Crítica | Sérgio
A grande maioria das biografias cinematográficas falham por, principalmente, duas razões.
A primeira, como aponta Quentin Tarantino, é que se você colocar a vida inteira de uma pessoa em um filme, além deste ficar superficial, vai ficar chato. A segunda, é que na grande maioria das vezes os biografados são endeusados de maneira que parecem criaturas divinas que desceram a Terra para salvar a humanidade.
“Sérgio”, filme do diretor Greg Baker sobre o diplomata brasileiro da ONU, morto em um atentado em 2003, ao menos foge da primeira delas.
Concebido quase como um acompanhamento do documentário de mesmo nome que Baker produziu em 2009, o filme acerta em focar em momentos distintos da vida de Sérgio Vieira de Mello, o que nos permite conhecer-lo por meio de suas ações e atitudes perante as desigualdades que enxerga. Vemos seu papel na emancipação do Timor, sua relação com a colega Carolina Larriera, o drama que viveu no atentado que tirou sua vida no Iraque e ao menos um pouco de como sua vida pessoal fora deixada de lado por conta de seus deveres com a ONU. Todas estas tramas são interessantes, porém, Baker acaba se aventurando demais na estrutura da narrativa, alternando estes momentos em demasia, de forma que o filme leva uns bons 30 minutos para fazer com que nos importemos de verdade com os personagens - o que, eventualmente, sucede em fazer.
O cineasta havia dirigido apenas documentários anteriormente, e isso fica claro tanto do ponto de vista narrativo, como técnico. Filmado inteiramente com a câmera na mão, “Sérgio” tenta se tornar em uma experiencia imersiva - com certos contornos surrealistas, que me lembraram Terrence Malick - e consegue em partes, mas o excesso de cortes anula parcialmente este feito. Por mais pessoal que seja a proximidade que temos dos personagens, jamais os vemos com liberdade o suficiente para derrubarmos a barreira público-obra, ainda mais quando somos constantemente levados para outros núcleos narrativos que nos lembram que estamos assistindo a um filme que já sabemos o final - acabando com qualquer senso de expectativa e tensão possíveis.
Abrilhantando o bom roteiro, o elenco é encabeçado por Wagner Moura que, constantemente, lembra a todos que é um dos atores brasileiros mais brilhantes que temos em atividade. Aqui ele compõe “Sérgio” como um homem de sorriso sincero e que, mesmo sem deixar transparecer fisicamente - Moura emagreceu consideravelmente para o papel - se impõe sempre que a situação exige. Reparem em como suas mãos constantemente estão descansadas ao lado do corpo e como, só com o olhar, ele consegue transmitir todas as virtudes e o senso de justiça do diplomata - imaginar que este é o mesmo homem que deu vida ao Capitão Nascimento é um exercício fascinante.
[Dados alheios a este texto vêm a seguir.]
Fixpoint len_loop (fuel : nat) (h : lheap) (plist elem length : Z) : outcome Z :=
  match fuel with
  | O => NoFuel
  | S fuel =>
      if elem =? tail_of plist then Ok length
      else elem' ← get_next h elem; len_loop fuel h plist elem' (u32 (length + 1))
  end.

Definition list_len (h : lheap) (plist : Z) : outcome Z :=
  elem ← get_next h (head_of plist); len_loop (heap_fuel h) h plist elem 0.

Definition list_empty (h : lheap) (plist : Z) : outcome bool :=
  n ← get_next h (head_of plist); Ok (n =? tail_of plist).

(** [list_traversal] calls back into code that may change other parts of the
    state [S]; [hp] is where the cells are in that state. *)
Section Traversal.
Context {S : Type} (hp : S → lheap).

Fixpoint traversal_loop (fuel : nat) (plist elem : Z) (func : Z → K S bool) : K S Z :=
  match fuel with
  | O => lift NoFuel
  | Datatypes.S fuel =>
      if elem =? tail_of plist then mret NULL
      else
        hit ← func elem;
        if (hit : bool) then mret elem
        else
          h ← gets hp; elem' ← lift (get_next h elem);
          traversal_loop fuel plist elem' func
  end.

Definition list_traversal (plist : Z) (func : Z → K S bool) : K S Z :=
  h ← gets hp;
  elem ← lift (get_next h (head_of plist));
  e ← lift (list_empty h plist);
  if (e : bool) then mret NULL
  else traversal_loop (heap_fuel h) plist elem func.
End Traversal.

(** ** Specification: segments of linked cells *)

Definition nxt (h : lheap) (a : Z) : option Z := next <$> h !! a.
Definition prv (h : lheap) (a : Z) : option Z := prev <$> h !! a.

(** [a] and [b] are neighbours. *)
Definition link (h : lheap) (a b : Z) : Prop := nxt h a = Some b ∧ prv h b = Some a.

(** The cells [xs], linked both ways, lie between [p] and [q]. *)
Fixpoint dseg (h : lheap) (p : Z) (xs : list Z) (q : Z) : Prop :=
  match xs with
  | [] => link h p q
  | x :: xs => link h p x ∧ dseg h x xs q
  end.

(** Every cell of the list at [l] with elements [xs]. *)
Definition cells (l : Z) (xs : list Z) : list Z := l :: (l + 8) :: xs.

(** The heap holds the disjoint lists [Q]. *)
Record queues (h : lheap) (Q : gmap Z (list Z)) : Prop := {
  q_seg : ∀ l xs, Q !! l = Some xs → dseg h l xs (l + 8);
  q_nodup : ∀ l xs, Q !! l = Some xs → NoDup (cells l xs);
  q_sep : ∀ l1 l2 xs1 xs2 a, Q !! l1 = Some xs1 → Q !! l2 = Some xs2 →
          a ∈ cells l1 xs1 → a ∈ cells l2 xs2 → l1 = l2;
}.

(** A cell that belongs to no list. *)
Definition unlinked (Q : gmap Z (list Z)) (a : Z) : Prop :=
  ∀ l xs, Q !! l = Some xs → a ∉ cells l xs.

Lemma unlinked_insert Q l ys a : unlinked Q a → a ∉ cells l ys → unlinked (<[l := ys]> Q) a.
Proof. intros Hu Ha l2 zs [[<- <-] | [_ Hl2]]%lookup_insert_Some; [done|by eapply Hu]. Qed.
Lemma unlinked_append Q l xs e e' :
  Q !! l = Some xs → unlinked Q e → e ≠ e' → unlinked (<[l := xs ++ [e']]> Q) e.
Proof.
  intros Hl Hu Hne l2 ys [[<- <-]|[_ Hl2]]%lookup_insert_Some; [|by eapply Hu].
  specialize (Hu _ _ Hl). unfold cells in *. set_solver.
Qed.

(** Both are decidable, so that a heap that is written out can be checked. *)
#[export] Instance dseg_dec h p xs q : Decision (dseg h p xs q).
Proof. revert p. induction xs; simpl; intros; apply _. Defined.

Definition queues_check (h : lheap) (Q : gmap Z (list Z)) : bool :=
  bool_decide (map_Forall (λ l xs, dseg h l xs (l + 8) ∧ NoDup (cells l xs) ∧
    map_Forall (λ l2 xs2, l = l2 ∨ Forall (λ a, a ∉ cells l2 xs2) (cells l xs)) Q) Q).

Lemma queues_check_ok h Q : queues_check h Q = true → queues h Q.
Proof.
  intros Hc%bool_decide_eq_true. split.
  - intros l xs Hl. by destruct (Hc _ _ Hl).
  - intros l xs Hl. by destruct (Hc _ _ Hl) as (_ & ? & _).
  - intros l1 l2 xs1 xs2 a H1 H2 Ha1 Ha2. destruct (Hc _ _ H1) as (_ & _ & Hs).
    destruct (Hs _ _ H2) as [|Hf]; [done|]. rewrite Forall_forall in Hf. by apply Hf in Ha1.
Qed.

Lemma dseg_app h p xs y ys q : dseg h p (xs ++ y :: ys) q ↔ dseg h p xs y ∧ dseg h y ys q.
Proof. revert p. induction xs as [|x xs IH]; intros p; simpl; [done|]. rewrite IH. tauto. Qed.

(** A segment stays one when the pointers it uses do not change. *)
Lemma dseg_frame h h' p xs q :
  dseg h p xs q →
  (∀ a, a ∈ p :: xs → nxt h' a = nxt h a) → (∀ a, a ∈ xs ++ [q] → prv h' a = prv h a) →
  dseg h' p xs q.
Proof.
  revert p. induction xs as [|x xs IH]; intros p; simpl.
  - intros [H1 H2] Hn Hp. split; [rewrite Hn|rewrite Hp]; set_solver.
  - intros [[H1 H2] H] Hn Hp. split.
    + split; [rewrite Hn|rewrite Hp]; set_solver.
    + apply IH; [done|set_solver..].
Qed.

(** The last cell before the end of a segment. *)
Fixpoint lastc (p : Z) (xs : list Z) : Z :=
  match xs with
  | [] => p
  | x :: xs => lastc x xs
  end.

Lemma lastc_in p xs : lastc p xs ∈ p :: xs.
Proof. revert p. induction xs as [|x xs IH]; intros p; simpl; [set_solver|]. specialize (IH x). set_solver. Qed.

Lemma dseg_last h p xs q : dseg h p xs q → link h (lastc p xs) q.
Proof. revert p. induction xs as [|x xs IH]; intros p; [done|]. intros [_ H]. by apply IH. Qed.

(** Redirecting the last pointer of a segment to another end. *)
Lemma dseg_relink h h' p xs q q' :
  dseg h p xs q → NoDup (p :: xs) →
  nxt h' (lastc p xs) = Some q' → prv h' q' = Some (lastc p xs) →
  (∀ a, a ∈ p :: xs → a ≠ lastc p xs → nxt h' a = nxt h a) →
  (∀ a, a ∈ xs → prv h' a = prv h a) →
  dseg h' p xs q'.
Proof.
  revert p. induction xs as [|x xs IH]; intros p; simpl; [done|].
  intros [[H1 H2] H] Hnd Hn Hp Hfn Hfp. apply NoDup_cons in Hnd as [Hpx Hnd].
  pose proof (lastc_in x xs). split.
  - split; [rewrite Hfn|rewrite Hfp]; set_solver.
  - apply IH; [done..| |]; set_solver.
Qed.

(** The cells of a segment are accessible. *)
Lemma dseg_dom h p xs q a : dseg h p xs q → a ∈ p :: xs ++ [q] → is_Some (h !! a).
Proof.
  revert p. induction xs as [|x xs IH]; intros p; simpl.
  - intros [H1 H2] Ha. unfold nxt, prv in *. destruct (h !! p) eqn:?, (h !! q) eqn:?; set_solver.
  - intros [[H1 _] H] Ha. destruct (decide (a = p)) as [->|].
    + unfold nxt in H1. destruct (h !! p); [by eexists|done].
    + apply (IH x); [done|]. set_solver.
Qed.

(** ** Effect of the pointer writes *)

Lemma set_next_ok h p v :
  is_Some (h !! p) →
  ∃ h', set_next h p v = Ok h' ∧
    (∀ a, nxt h' a = if decide (a = p) then Some v else nxt h a) ∧
    (∀ a, prv h' a = prv h a) ∧ dom h' = dom h.
Proof.
  intros [e He]. unfold set_next. rewrite He. eexists; split_and!; [done| | |].
  - intros a. unfold nxt. rewrite lookup_insert. repeat case_decide; naive_solver.
  - intros a. unfold prv. rewrite lookup_insert. case_decide; [|done]. subst. by rewrite He.
  - rewrite dom_insert_L. apply elem_of_dom_2 in He. set_solver.
Qed.
(* ===== verification/Ata.v ===== *)
(** * The disk controller

    What the driver of src/device/ide.c sees of the hardware: one controller
    with two drives, in the programmed-input-output protocol of the ATA
    standard.  Registers 2 to 6 hold the number of sectors (0 for 256), the
    low 24 bits of the first sector, and the drive with the highest 4 bits;
    register 7 takes commands and gives the status, register 0 transfers data.

    Data is transferred in blocks of one sector.  After a command the drive is
    busy; when it has a block to give or is ready to take one it asks for the
    transfer (DRQ).  After the block, while more sectors of the command are
    left, it is busy again and then asks for the next transfer, each time with
    an interrupt.  [busy] is the number of times the status will still say so,
    [latency] what it becomes after a command and after the last sector of a
    write, [gap] what it becomes between two sectors.  A transfer that the
    drive has not asked for is undefined.  [pending] is an interrupt of the
    drive that the processor has not taken, because interrupts were off. *)

From S2P Require Import Prelude Disk.

Inductive ata_phase :=
  | Quiet                           (** nothing to transfer *)
  | Giving (data : list Z)          (** bytes to be read *)
  | Taking (lba : Z) (cnt : nat).   (** sectors to be written *)

Record ata := Ata {
  sect_cnt : Z;
  lba_l : Z;
  lba_m : Z;
  lba_h : Z;
  device : Z;
  phase : ata_phase;
  busy : nat;
  latency : nat;
  gap : nat;
  pending : bool;
  drive0 : sectors;
  drive1 : sectors;
  ident0 : list Z;
  ident1 : list Z;
}.

Definition set_phase (p : ata_phase) (b : nat) (a : ata) : ata :=
  Ata (sect_cnt a) (lba_l a) (lba_m a) (lba_h a) (device a) p b (latency a) (gap a) (pending a) (drive0 a) (drive1 a) (ident0 a) (ident1 a).
Definition set_busy (b : nat) (a : ata) : ata := set_phase (phase a) b a.
Definition set_pending (a : ata) : ata :=
  Ata (sect_cnt a) (lba_l a) (lba_m a) (lba_h a) (device a) (phase a) (busy a) (latency a) (gap a) true (drive0 a) (drive1 a)
    (ident0 a) (ident1 a).

(** The selected drive, the sector and the number of sectors. *)
Definition slave (a : ata) : bool := Z.testbit (device a) 4.
Definition drive (a : ata) : sectors := if slave a then drive1 a else drive0 a.
Definition ident (a : ata) : list Z := if slave a then ident1 a else ident0 a.
Definition set_drive (d : sectors) (a : ata) : ata :=
  Ata (sect_cnt a) (lba_l a) (lba_m a) (lba_h a) (device a) (phase a) (busy a) (latency a) (gap a) (pending a)
    (if slave a then drive0 a else d) (if slave a then d else drive1 a) (ident0 a) (ident1 a).
Definition ata_lba (a : ata) : Z := lba_l a + 256 * lba_m a + 65536 * lba_h a + 16777216 * (device a mod 16).
Definition ata_count (a : ata) : nat := if sect_cnt a =? 0 then 256 else Z.to_nat (sect_cnt a).

(** The sectors from [lba] on, up to the first that the drive does not have. *)
Fixpoint read_prefix (d : sectors) (lba : Z) (n : nat) : list Z :=
  match n with
  | O => []
  | S n => match d !! lba with Some s => s ++ read_prefix d (lba + 1) n | None => [] end
  end.
Definition giving (data : list Z) : ata_phase := match data with [] => Quiet | _ => Giving data end.

Lemma read_run_prefix d n : ∀ lba bs, read_run d lba n = Some bs → read_prefix d lba n = bs.
Proof.
  induction n as [|n IH]; intros lba bs Hr; cbn in *; [by injection Hr|].
  destruct (d !! lba) as [x|]; [|done]. cbn in Hr. destruct (read_run d (lba + 1) n) as [y|] eqn:E; [|done]. cbn in Hr.
  injection Hr as <-. by rewrite (IH _ _ E).
Qed.

(** A command: read sectors, write sectors, identify. *)
Definition ata_command (a : ata) (cmd : Z) : ata :=
  if cmd =? 0x20 then
    set_phase (giving (read_prefix (drive a) (ata_lba a) (ata_count a))) (latency a) a
  else if cmd =? 0x30 then set_phase (Taking (ata_lba a) (ata_count a)) (latency a) a
  else if cmd =? 0xec then set_phase (giving (ident a)) (latency a) a
  else a.

(** A byte written to register [reg]. *)
Definition ata_outb (a : ata) (reg v : Z) : ata :=
  if reg =? 2 then Ata v (lba_l a) (lba_m a) (lba_h a) (device a) (phase a) (busy a) (latency a) (gap a) (pending a) (drive0 a) (drive1 a) (ident0 a) (ident1 a)
  else if reg =? 3 then Ata (sect_cnt a) v (lba_m a) (lba_h a) (device a) (phase a) (busy a) (latency a) (gap a) (pending a) (drive0 a) (drive1 a) (ident0 a) (ident1 a)
  else if reg =? 4 then Ata (sect_cnt a) (lba_l a) v (lba_h a) (device a) (phase a) (busy a) (latency a) (gap a) (pending a) (drive0 a) (drive1 a) (ident0 a) (ident1 a)
  else if reg =? 5 then Ata (sect_cnt a) (lba_l a) (lba_m a) v (device a) (phase a) (busy a) (latency a) (gap a) (pending a) (drive0 a) (drive1 a) (ident0 a) (ident1 a)
  else if reg =? 6 then Ata (sect_cnt a) (lba_l a) (lba_m a) (lba_h a) v (phase a) (busy a) (latency a) (gap a) (pending a) (drive0 a) (drive1 a) (ident0 a) (ident1 a)
  else if reg =? 7 then ata_command a v
  else a.

(** The status: busy, or ready with or without a transfer to make. *)
Definition ata_inb (a : ata) (reg : Z) : Z * ata :=
  if reg =? 7 then
    match busy a with
    | S b => (0x80, set_busy b a)
    | O => (match phase a with Quiet => 0x40 | _ => 0x48 end, a)
    end
  else (0, a).

(** What is left of the block that is being read. *)
Definition block_rest (data : list Z) : nat := S ((length data - 1) mod 512).

(** [n] bytes from the data register, at most the rest of a block, and a block
    to it.  The last value says whether the drive asks for the next block: then
    there is an interrupt. *)
Definition ata_in (a : ata) (n : nat) : option (list Z * ata * bool) :=
  match phase a, busy a with
  | Giving data, O =>
      if bool_decide (n ≤ block_rest data)%nat then
        let more := bool_decide (n = block_rest data) && bool_decide (n < length data)%nat in
        Some (take n data, set_phase (giving (drop n data)) (if more then gap a else 0%nat) a, more)
      else None
  | _, _ => None
  end.
Definition ata_out (a : ata) (bs : list Z) : option (ata * bool) :=
  match phase a, busy a with
  | Taking lba (S cnt), O =>
      if bool_decide (length bs = 512)%nat then
        d ← write_run (drive a) lba 1 bs;
        let more := bool_decide (cnt ≠ 0%nat) in
        Some (set_phase (if more then Taking (lba + 1) cnt else Quiet) (if more then gap a else latency a) (set_drive d a), more)
      else None
  | _, _ => None
  end.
Já Ana de Armas é um achado que cada vez mais se consolida. A Cubana faz de Carolina uma mulher amorosa, preocupada e resiliente, e a escolha de guarda roupa faz justiça a sua beleza sem sexualizar-la em excesso. Apesar de o diretor não resistir em nos mostrar uma cena de sexo um tanto desnecessária, a química dos dois funciona suficientemente para que, em alguns momentos, “Sérgio” funcione como uma bonita e envolvente história de amor.
Também não resistindo em mostrar apenas o lado bom de “Sérgio”, Baker não consegue evitar que seu filme tome tons congratulatórios e indulgentes, mesmo que consiga justificar o motivo do diplomata merecer que sua história seja contada. Não apenas pelas boas atitudes que fez, mas pelo subtexto político que tornam as razões de sua morte um caso de dúvida até hoje, 17 anos depois.